I was disappointed to read the following in Chapter 5 of David Goldhill’s Catastrophic Care (emphasis added).
The furor over supposed “death panels” during the ACA debate demonstrated how emotionally charged this issue already is. On the one hand, as health care enables us to keep more—maybe even most—patients alive long beyond when real recovery is possible, doesn’t Medicare have to impose some restrictions on end-of-life care? But on the other, do we really want Medicare to determine when to pull the plug?
Having raised the death panel debate, shouldn’t Goldhill accurately describe what it was? His use of “supposed” above indicates that he knows it wasn’t what he makes it seem to have been. It was not a debate of, on the one hand, the attempt by “Medicare to impose some restrictions on end-of-life care” and, on the other, the rejection of the idea that Medicare should “determine when to pull the plug.” Nobody on either side of the debate thought that Medicare should do such a thing.
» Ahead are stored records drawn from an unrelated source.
(** ** The degenerate inputs of the spatial extractor *)

Lemma extract_all_points_pooled (strokes : list Stroke) :
  extract_all_points strokes
  = map (fun p : Point => (get "x" 0 p, get "y" 0 p)) (pooled_points strokes).
Proof.
  unfold extract_all_points, pooled_points.
  induction strokes as [|s l IH]; [reflexivity|].
  cbn [flat_map]. by rewrite map_app, IH.
Qed.

Lemma compute_spatial_features_degenerate (self : FeatureEngineer)
    (strokes : list Stroke) (canvas_size : CanvasSize) :
  strokes = [] \/ canvas_size = ∅ \/ pooled_points strokes = [] ->
  compute_spatial_features self strokes canvas_size
  = Ok (_empty_spatial_features self).
Proof.
  intros Hdeg.
  assert (Hdeg' : strokes = [] \/ canvas_size = ∅
                  \/ extract_all_points strokes = []).
  { destruct Hdeg as [?|[?|Hp]]; [tauto | tauto |].
    right; right. by rewrite extract_all_points_pooled, Hp. }
  destruct (compute_spatial_features_cases self strokes canvas_size)
    as [(_ & ->)|(Hnd & _)]; [reflexivity | by destruct Hnd].
Qed.

(** * The claims *)

(** C9.  In the acceleration and jerk loops the raw point accesses
    [points[i+1]] and [points[i+2]], like every other list access of the
    kinematic extractor, stay in bounds: for every accumulator and stroke
    the loop body returns, and for every stroke list the extractor returns
    a record, so no [IndexError] (nor any other exception) can occur. *)
Theorem kinematic_indexing_in_bounds (self : FeatureEngineer)
    (strokes : list Stroke) (stroke : Stroke) (acc : KinematicLists) :
  (exists acc', kinematic_stroke stroke acc = Ok acc')
  /\ (exists features, compute_kinematic_features self strokes = Ok features)
  /\ compute_kinematic_features self strokes <> Raise IndexError.
Proof.
  split; [apply kinematic_stroke_Ok|].
  destruct (compute_kinematic_features_Ok self strokes) as (features & E & _).
  split; [eauto | by rewrite E].
Qed.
The debate, if anything, was between people spouting absolute nonsense and others correcting the record.
Having mislead the reader as to the nature of the debate from the start, I had hoped Goldhill would patch things up later. So let’s read a bit further.
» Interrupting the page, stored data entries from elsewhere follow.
(** [app.delete("/properties/:id", verifyToken, ...)] *)
Definition delete_properties_id (id : string) : Handler :=
  try_catch
    (if negb (ObjectId.isValid id)
     then mret (json 400 (object [("message", VStr "Invalid property ID")]))
     else
       oid ← lift (ObjectId.new id);
       deletedCount ← deleteOne propertiesCollection (by_id oid);
       if bool_decide (deletedCount = 0)
       then mret (json 404 (object [("message", VStr "Property not found")]))
       else mret (json 200 (object [("message", VStr "Property deleted successfully")])))
    (failed "Failed to delete property").

(** ** Review routes *)

(** [{ ...rating, property_name: property?.property_name || "Unknown Property",
       property_image: property?.property_image || "" }] *)
Definition with_property_details (rating : obj) (property : option obj) : obj :=
  <["property_image" := or_else (property ≫= (.!! "property_image")) (VStr "")]>
    (<["property_name" :=
         or_else (property ≫= (.!! "property_name")) (VStr "Unknown Property")]>
       rating).

(** [(prop) => prop._id.toString() === rating.property_id] *)
Definition is_property_of (rating : obj) (prop : obj) : result bool :=
  match toString (prop !! "_id") with
  | Throw e => Throw e
  | Ok s => Ok (bool_decide (rating !! "property_id" = Some (VStr s)))
  end.

(** [app.get("/my-property-ratings/:email", verifyToken, ...)] *)
Definition get_my_property_ratings (env : Env) (email : string) : Handler :=
  try_catch
    (userProperties ←
       find propertiesCollection [Equals ["posted_by"; "email"] (VStr email)];
     if bool_decide (length userProperties = 0%nat)
     then mret (send (VArr []))
     else
       propertyIds ← lift (array_map (λ prop, toString (prop !! "_id")) userProperties);
       ratings ←
         find_sorted env reviewsCollection
           [IsIn ["property_id"] (VStr <$> propertyIds)] "created_at";
       ratingsWithPropertyDetails ←
         lift (array_map
                 (λ rating,
                    match array_find (is_property_of rating) userProperties with
                    | Throw e => Throw e
                    | Ok property => Ok (with_property_details rating property)
                    end)
                 ratings);
       mret (send (VArr (VObj <$> ratingsWithPropertyDetails))))
    (failed "Failed to fetch ratings").

(** [app.get("/my-ratings/:email", verifyToken, ...)] *)
Definition get_my_ratings (env : Env) (email : string) : Handler :=
  try_catch
    (ratings ← find reviewsCollection [Equals ["reviewer_email"] (VStr email)];
     ratingsWithPropertyDetails ←
       Promise_all
         ((λ rating,
             oid ← lift (new_ObjectId env (rating !! "property_id"));
             property ← findOne propertiesCollection (by_id oid);
             mret (with_property_details rating property)) <$> ratings);
     mret (send (VArr (VObj <$> ratingsWithPropertyDetails))))
    (failed "Failed to fetch ratings").

(** [app.get("/properties/:id/reviews", ...)] *)
Definition get_properties_id_reviews (env : Env) (id : string) : Handler :=
  try_catch
    (reviews ←
       find_sorted env reviewsCollection [Equals ["property_id"] (VStr id)] "created_at";
     mret (send (VArr (VObj <$> reviews))))
    (failed "Failed to fetch reviews").

(** The [reviewData] literal of the handler below. *)
Definition reviewData (env : Env) (id : string) (body : obj) : obj :=
  object [("property_id", VStr id);
          ("rating", serialize (body !! "rating"));
          ("review_text", serialize (body !! "review_text"));
          ("reviewer_email", serialize (body !! "reviewer_email"));
          ("reviewer_name", serialize (body !! "reviewer_name"));
          ("created_at", VStr (toISOString env))].

(** [app.post("/properties/:id/reviews", verifyToken, ...)] *)
Definition post_properties_id_reviews (env : Env) (id : string) (req : Request)
  : Handler :=
  try_catch
    (let reviewer_email := body req !! "reviewer_email" in
     existingReview ←
       findOne reviewsCollection
         [Equals ["property_id"] (VStr id);
          Equals ["reviewer_email"] (serialize reviewer_email)];
     match existingReview with
     | Some _ =>
         mret (json 400
                 (object [("message", VStr "You have already reviewed this property")]))
     | None =>
         result ← insertOne env reviewsCollection (reviewData env id (body req));
         mret (json 201 (object [("message", VStr "Review added successfully");
                                 ("result", VObj result)]))
     end)
    (failed "Failed to add review").

(** [app.put("/reviews/:id", verifyToken, ...)] *)
Definition put_reviews_id (env : Env) (id : string) (req : Request) : Handler :=
  try_catch
    (let rating := body req !! "rating" in
     let review_text := body req !! "review_text" in
     if negb (ObjectId.isValid id)
     then mret (json 400 (object [("message", VStr "Invalid review ID")]))
     else
       oid ← lift (ObjectId.new id);
       matchedCount ←
         updateOne reviewsCollection (by_id oid)
           (object [("rating", serialize rating);
                    ("review_text", serialize review_text);
                    ("updated_at", VStr (toISOString env))]);
       if bool_decide (matchedCount = 0)
       then mret (json 404 (object [("message", VStr "Review not found")]))
       else mret (send (VObj (object [("message", VStr "Review updated successfully")]))))
    (failed "Failed to update review").

(** [app.delete("/reviews/:id", verifyToken, ...)] *)
Definition delete_reviews_id (id : string) : Handler :=
  try_catch
    (if negb (ObjectId.isValid id)
     then mret (json 400 (object [("message", VStr "Invalid review ID")]))
     else
       oid ← lift (ObjectId.new id);
       deletedCount ← deleteOne reviewsCollection (by_id oid);
       if bool_decide (deletedCount = 0)
       then mret (json 404 (object [("message", VStr "Review not found")]))
       else mret (send (VObj (object [("message", VStr "Review deleted successfully")]))))
    (failed "Failed to delete review").

(** ** Testimonial routes *)

(** [app.get("/testimonials", ...)] *)
Definition get_testimonials (env : Env) : Handler :=
  try_catch
    (testimonials ← find_sorted env testimonialsCollection [] "created_at";
     mret (send (VArr (VObj <$> testimonials))))
    failed_error.

(** [app.get("/testimonials/user/:email", verifyToken, ...)] *)
Definition get_testimonials_user (email : string) : Handler :=
  try_catch
    (testimonial ← findOne testimonialsCollection [Equals ["email"] (VStr email)];
     match testimonial with
     | None => mret (json 404 (object [("error", VStr "No testimonial found")]))
     | Some d => mret (send (VObj d))
     end)
    failed_error.

(** [app.post("/testimonials", verifyToken, ...)] *)
Definition post_testimonials (env : Env) (req : Request) : Handler :=
  try_catch
    (let testimonial := body req in
     existingTestimonial ←
       findOne testimonialsCollection
         [Equals ["email"] (serialize (testimonial !! "email"))];
     match existingTestimonial with
     | Some _ =>
         mret (json 400
                 (object [("error", VStr "You have already submitted a testimonial")]))
     | None =>
         result ← insertOne env testimonialsCollection testimonial;
         mret (json 201 (object [("message", VStr "Testimonial submitted successfully");
                                 ("insertedId", serialize (result !! "insertedId"))]))
     end)
    failed_error.

(** [app.put("/testimonials/:id", verifyToken, ...)] *)
Definition put_testimonials_id (env : Env) (id : string) (req : Request) : Handler :=
  try_catch
    (let updateData := delete "_id" (body req) in
     oid ← lift (ObjectId.new id);
     matchedCount ←
       updateOne testimonialsCollection (by_id oid)
         (<["updated_at" := VStr (toISOString env)]> updateData);
     if bool_decide (matchedCount = 0)
     then mret (json 404 (object [("error", VStr "Testimonial not found")]))
     else mret (json 200 (object [("message", VStr "Testimonial updated successfully")])))
    failed_error.

(** [app.delete("/testimonials/:id", verifyToken, ...)] *)
Definition delete_testimonials_id (id : string) : Handler :=
  try_catch
    (oid ← lift (ObjectId.new id);
     deletedCount ← deleteOne testimonialsCollection (by_id oid);
     if bool_decide (deletedCount = 0)
     then mret (json 404 (object [("error", VStr "Testimonial not found")]))
     else mret (json 200 (object [("message", VStr "Testimonial deleted successfully")])))
    failed_error.

(** [app.get("/", ...)] *)
Definition get_root : Handler := λ w, (send (VStr "HomeNest API Server Running!"), w).

(** ** The application: the route table of [run] *)

Definition protected (r : Route) : bool :=
  match r with
  | GET_properties | GET_properties_id _ | GET_properties_id_reviews _
  | GET_testimonials | GET_root => false
  | _ => true
  end.

Definition handler (env : Env) (req : Request) : Handler :=
  match route req with
  | GET_properties => get_properties
  | GET_properties_id id => get_properties_id id
  | GET_my_properties email => get_my_properties email
  | POST_properties => post_properties env req
  | PUT_properties_id id => put_properties_id id req
  | DELETE_properties_id id => delete_properties_id id
  | GET_my_property_ratings email => get_my_property_ratings env email
  | GET_my_ratings email => get_my_ratings env email
  | GET_properties_id_reviews id => get_properties_id_reviews env id
  | POST_properties_id_reviews id => post_properties_id_reviews env id req
  | PUT_reviews_id id => put_reviews_id env id req
  | DELETE_reviews_id id => delete_reviews_id id
  | GET_testimonials => get_testimonials env
  | GET_testimonials_user email => get_testimonials_user email
  | POST_testimonials => post_testimonials env req
  | PUT_testimonials_id id => put_testimonials_id env id req
  | DELETE_testimonials_id id => delete_testimonials_id id
  | GET_root => get_root
  end.

Definition app (env : Env) (req : Request) : Handler :=
  if protected (route req)
  then verifyToken env (handler env) req
  else handler env req.

(** * Vocabulary of the statements *)

(** ** Identifiers *)

Definition hex_digits : list ascii :=
  String.list_ascii_of_string "0123456789abcdefABCDEF".

(** A 24-hex-character string. *)
Definition hex24 (s : string) : Prop :=
  String.length s = 24%nat ∧
  Forall (λ c, c ∈ hex_digits) (String.list_ascii_of_string s).

(** The document carries the identifier [oid]. *)
Definition has_id (oid : ObjectId.t) (d : obj) : Prop :=
  d !! "_id" = Some (VOid oid).

(** The collection holds a document with the identifier [oid]. *)
Definition stored (c : Collection) (oid : ObjectId.t) (db : Db) : Prop :=
  ∃ d, d ∈ documents c db ∧ has_id oid d.

(** The store's guarantee on [_id]: no two documents of a collection carry
    the same identifier. *)
Definition unique_ids (l : list obj) : Prop := NoDup ((.!! "_id") <$> l).

(** The routes that address one document of a collection by [:id], and
    those of them that delete it. *)
Definition addresses (r : Route) (c : Collection) (id : string) : Prop :=
  (c = propertiesCollection ∧
   r ∈ [GET_properties_id id; PUT_properties_id id; DELETE_properties_id id]) ∨
  (c = reviewsCollection ∧ r ∈ [PUT_reviews_id id; DELETE_reviews_id id]).

Definition deletes (r : Route) (c : Collection) (id : string) : Prop :=
  (c = propertiesCollection ∧ r = DELETE_properties_id id) ∨
  (c = reviewsCollection ∧ r = DELETE_reviews_id id).

(** ** The guard *)

(** The request carries a bearer token that the verifier accepts. *)
Definition authenticated (env : Env) (req : Request) : Prop :=
  ∃ token decodedToken,
    bearer (authorization req) = Some token ∧ token ≠ "" ∧
    verifyIdToken env token = Ok decodedToken.

(** The request gets past the guard of its route, if the route has one. *)
Definition passes_guard (env : Env) (req : Request) : Prop :=
  protected (route req) = true → authenticated env req.

(** ** The database from request to request *)

(** Requests served one after the other, each in its own environment. *)
Fixpoint serve (l : list (Env * Request)) (w : World) : World :=
  match l with
  | [] => w
  | (env, req) :: l' => serve l' (app env req w).2
  end.

(** The pair a review is filed under. *)
Definition review_key (d : obj) : option value * option value :=
  (d !! "property_id", d !! "reviewer_email").

(** At most one review per (property_id, reviewer_email) pair. *)
Definition one_review_per_pair (db : Db) : Prop :=
  NoDup (review_key <$> reviews db).

(** A computation that leaves the database as it was. *)
Definition keeps_db {A} (m : M A) : Prop := ∀ w, db (m w).2 = db w.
I don’t believe we’ll find a politically acceptable solution to the end-of-life conundrum when it’s expressed this way. None of us want the government deciding when to end the life of a loved one, and none of us want to pay unlimited amounts for some other person’s “hopeless” treatment.
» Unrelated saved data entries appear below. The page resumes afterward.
(** * uvdepsync: a shallow embedding of [src/uvdepsync/core.py]

    The development follows the source function by function: text
    helpers ([normalize_dist_name], [parse_requirement_name]), the import
    scanner, the distribution resolver, the manifest reader and the sync
    planner.  Python [str] values are Rocq strings read as sequences of
    code points below 256 (one code point per [ascii]), so every statement
    about names and texts speaks about this range; [set] values are
    [gset string]; [dict] values are [gmap]; exceptions are explicit
    result types: a call that raises returns [None]. *)

From Stdlib Require Import Ascii String NArith.
From stdpp Require Import gmap strings list sorting fin_sets.

Set Warnings "-register-all".

(** ** Text *)

Module Text.

Definition code (c : ascii) : N := N_of_ascii c.

Definition in_range (lo hi : N) (c : ascii) : bool :=
  ((lo <=? code c) && (code c <=? hi))%N.

(** [str.lower] on one code point below 256: A-Z and the Latin-1 capitals
    U+00C0..U+00DE (without the multiplication sign U+00D7) move up by 32.
    This is [str.lower] for texts whose code points are all below U+0100,
    where it works character by character; beyond that range [str.lower]
    can change the length of a text and depends on the neighbours of a
    character (the final sigma), and is not modelled. *)
Definition is_upper (c : ascii) : bool :=
  in_range 65 90 c || (in_range 192 222 c && negb (code c =? 215)%N).

Definition lower_char (c : ascii) : ascii :=
  if is_upper c then ascii_of_N (code c + 32) else c.

Fixpoint lower (s : string) : string :=
  match s with
  | EmptyString => EmptyString
  | String c rest => String (lower_char c) (lower rest)
  end.

(** The character class [[-_.]]. *)
Definition is_sep (c : ascii) : bool :=
  (code c =? 45)%N || (code c =? 95)%N || (code c =? 46)%N.

(** The character class [[A-Za-z0-9]]. *)
Definition is_alnum (c : ascii) : bool :=
  in_range 65 90 c || in_range 97 122 c || in_range 48 57 c.
(** C9, as the code has it: the default timestamp of a TaskStatus is the
    reading of the wall clock taken inside its own construction, the first
    reading after the construction starts and the only one before it
    returns.  A later construction takes a later reading; its timestamp is
    not smaller provided the readings of the clock never decrease, which
    [datetime.now] does not promise. *)
Theorem TaskStatus_default_timestamps (s1 s2 : string) (w : World) :
  ∃ l1 w1,
    new TaskStatus {[ "state" := VStr s1 ]} w = (Ok l1, w1) ∧
    getattr (heap w1) l1 "timestamp" = Some (VDatetime (clock w (clock_reads w))) ∧
    clock_reads w1 = S (clock_reads w) ∧
    ∀ w', extends w1 w' →
      ∃ l2 w2,
        new TaskStatus {[ "state" := VStr s2 ]} w' = (Ok l2, w2) ∧
        getattr (heap w2) l2 "timestamp" = Some (VDatetime (clock w (clock_reads w'))) ∧
        (clock_reads w < clock_reads w')%nat ∧
        clock_reads w2 = S (clock_reads w') ∧
        getattr (heap w2) l1 "timestamp" = Some (VDatetime (clock w (clock_reads w))) ∧
        ((∀ i j, (i ≤ j)%nat → (clock w i ≤ clock w j)%Z) →
         (clock w (clock_reads w) ≤ clock w (clock_reads w'))%Z).
Proof.
  destruct (TaskStatus_init_str (VStr s1) s1 w eq_refl) as (l1 & Hnew1 & Hl1).
  eexists l1, _. split; [exact Hnew1|].
  cbn [heap set_heap datetime_now snd clock_reads].
  split; [rewrite getattr_insert; by simplify_map_eq|]. split; [done|].
  intros w' Hw'.
  destruct (TaskStatus_init_str (VStr s2) s2 w' eq_refl) as (l2 & Hnew2 & Hl2).
  eexists l2, _. split; [exact Hnew2|].
  cbn [heap set_heap datetime_now snd clock_reads].
  destruct Hw' as [Hheap Hclock _ Hreads _].
  cbn [heap set_heap datetime_now snd clock clock_reads] in Hheap, Hclock, Hreads.
  split; [rewrite getattr_insert, Hclock; by simplify_map_eq|].
  split; [lia|]. split; [done|]. split.
  - assert (Hin : heap w' !! l1 = Some (OInst TaskStatus
                    {[ "state" := VStr s1;
                       "timestamp" := VDatetime (clock w (clock_reads w)) ]})).
    { eapply lookup_weaken; [|exact Hheap]. apply lookup_insert_eq. }
    unfold getattr. rewrite lookup_insert_ne by (intros ->; congruence).
    rewrite Hin. by simplify_map_eq.
  - intros Hmono. apply Hmono. lia.
Qed.
(* ===== verification/_CoqProject ===== *)
-Q . S2P
Prelude.v
Effects.v
Unicode.v
PacketReader.v
PacketWriter.v
PacketCodec.v
BlowfishTables.v
Blowfish.v
Crypt.v
Keys.v
Rsa.v
GoStd.v
Sharding.v
SessionStore.v
SessionRegistry.v
RateLimiter.v
ServerList.v
BanManager.v
GsHandlers.v
Authenticator.v
Authentications.v
Metrics.v
Queries.v
BanStore.v
Settings.v
Database.v
Credentials.v
Logger.v
Connections.v
ClientHandlers.v
Listeners.v
Timeouts.v
System.v
Goroutines.v
Safety.v
Pool.v
Gauge.v
Journey.v
Main.v
Lifecycle.v
Lemma utf16_units_nonzero r : is_scalar r -> r ≠ 0 -> Forall (.≠ 0) (utf16_units r).
Proof.
  unfold is_scalar, utf16_units, utf16_encode_rune. intros.
  destruct (Z.leb_spec r 0xFFFF); [repeat constructor; lia|].
  within_cases; repeat constructor; try done; Z.div_mod_to_equations; lia.
Qed.

(** What decoding makes of any code units: scalar values that take no more
    code units to encode than there were. *)
Lemma utf16_decode_any us :
  Forall is_u16 us ->
  Forall is_scalar (utf16_decode us) /\ length (utf16_decode us ≫= utf16_units) = length us.
Proof.
  remember (length us) as n eqn:Hn. revert us Hn.
  induction n as [n IH] using lt_wf_ind. intros us -> Hu.
  destruct us as [|u us]; [done|]. inversion Hu as [|? ? Hu1 Hus]; subst. cbn [utf16_decode].
  destruct (IH (length us) ltac:(simpl; lia) us eq_refl Hus) as [IH1 IH2].
  assert (is_scalar RuneError /\ length (utf16_units RuneError) = 1%nat) as [He1 He2]
    by (split; [unfold is_scalar, RuneError; lia|done]).
  destruct (within 0xD800 0xDFFF u) eqn:E; cbn [negb].
  - destruct us as [|u2 us']; [by repeat constructor|].
    inversion Hus as [|? ? Hu2 Hus']; subst.
    destruct (within 0xD800 0xDBFF u && within 0xDC00 0xDFFF u2) eqn:E2.
    + apply andb_true_iff in E2 as [Ea Eb]. apply within_spec in Ea, Eb.
      destruct (IH (length us') ltac:(simpl; lia) us' eq_refl Hus') as [IH3 IH4].
      assert (is_scalar (utf16_decode_pair u u2) /\ length (utf16_units (utf16_decode_pair u u2)) = 2%nat)
        as [Hp1 Hp2].
      { unfold is_scalar, utf16_decode_pair, utf16_units, utf16_encode_rune. split; [lia|].
        destruct (Z.leb_spec ((u - 0xD800) * 1024 + (u2 - 0xDC00) + 0x10000) 0xFFFF); [lia|].
        by repeat case_match. }
      split; [by constructor|]. cbn [mbind list_bind]. rewrite length_app, Hp2.
      change (list_bind Z Z utf16_units (utf16_decode us')) with (utf16_decode us' ≫= utf16_units).
      rewrite IH4. done.
    + split; [by constructor|]. cbn [mbind list_bind]. rewrite length_app, He2.
      change (list_bind _ _ _ ?l) with (l ≫= utf16_units). rewrite IH2. done.
  - apply within_false in E. unfold is_u16 in Hu1. split.
    + constructor; [unfold is_scalar; lia|done].
    + cbn [mbind list_bind]. rewrite length_app.
      change (list_bind _ _ _ ?l) with (l ≫= utf16_units). rewrite IH2.
      unfold utf16_units. by destruct (Z.leb_spec u 0xFFFF); [|lia].
Qed.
Right. But “the government” never expressed a desire for such a thing. A reader unfamiliar with the entirety of the death panel debate, particularly, say, a student reading the book a few years from now, might not know that. Here are the basic facts, with links to more: The death panel charge was purported to relate to Section 1233 of the House Bill HR 3200, entitled “Advance Care Planning Consultation.” In fact, neither that section nor anything in any health reform bill at the time included anything that was or would lead to euthanasia of Medicare beneficiaries. A timeline of the death panel falsehood documents its spread from a July 2009 claim by Betsy McCaughey on Fred Thompson’s radio show to a Sarah Palin Facebook post and beyond. The idea that death panels or anything like them were ever in a health reform bill is undeniably false, and that fact has been explained many, many, many times. But not by Goldhill.
Medicare is incapable of functioning according to patient preference. The idea of health care being a want—even a serious want—rather than a need is completely foreign. But with end-of-life care, there can be no disguise—fundamentally, it’s all about wants. Since Medicare structurally can’t accept that there is no one correct medical answer to the question of how much end-of-life care any single person gets, it has accidentally committed assault on our seniors by pretending there is one. The result is that our seniors are getting a lot of end-of-life care today, much of which is in excess of their wishes and ignores their best interest or comfort. Several studies have shown that many physicians rarely discuss preferences with their seriously ill patients and that many patients who express a strong desire to die at home wind up dying in a hospital. […]
Do we really prefer for our government through Medicare to make these decisions for us? Do we as a society really believe that a central decision maker can honor the range of individual beliefs and preferences inherent in how we die?
I agree there are problems with Medicare. Some of the basic issues Goldhill raises are legitimate, though I’d say Medicare’s problems are inherent in American health care. They’re shared by Medicare and private insurers alike. Singling out Medicare as the sole source of evil is a stretch. Moreover, we don’t have to pretend there was a debate about whether Medicare should euthanize seniors or that the program forces over-treatment on them.
Nevertheless, I understand that Goldhill wants options to be clearer to seniors. Hey, here’s an idea: Maybe we ought to help seniors pay for assistance in establishing end-of-life plans so that they end their days as they wish. Though the offending “death panel” provision — to pay doctors whose Medicare patients voluntarily wished to be advised on end-of-life planning more consistent with their values and wishes — was dropped from the House health reform bill, it was effectively reinstated through a regulatory process. This too was not mentioned in the chapter.
UPDATE: As addressed in the comments, I have removed any claim that Goldhill intended to mislead the reader about the death panel debate. I maintain that, nevertheless, there is a high risk that he has done so.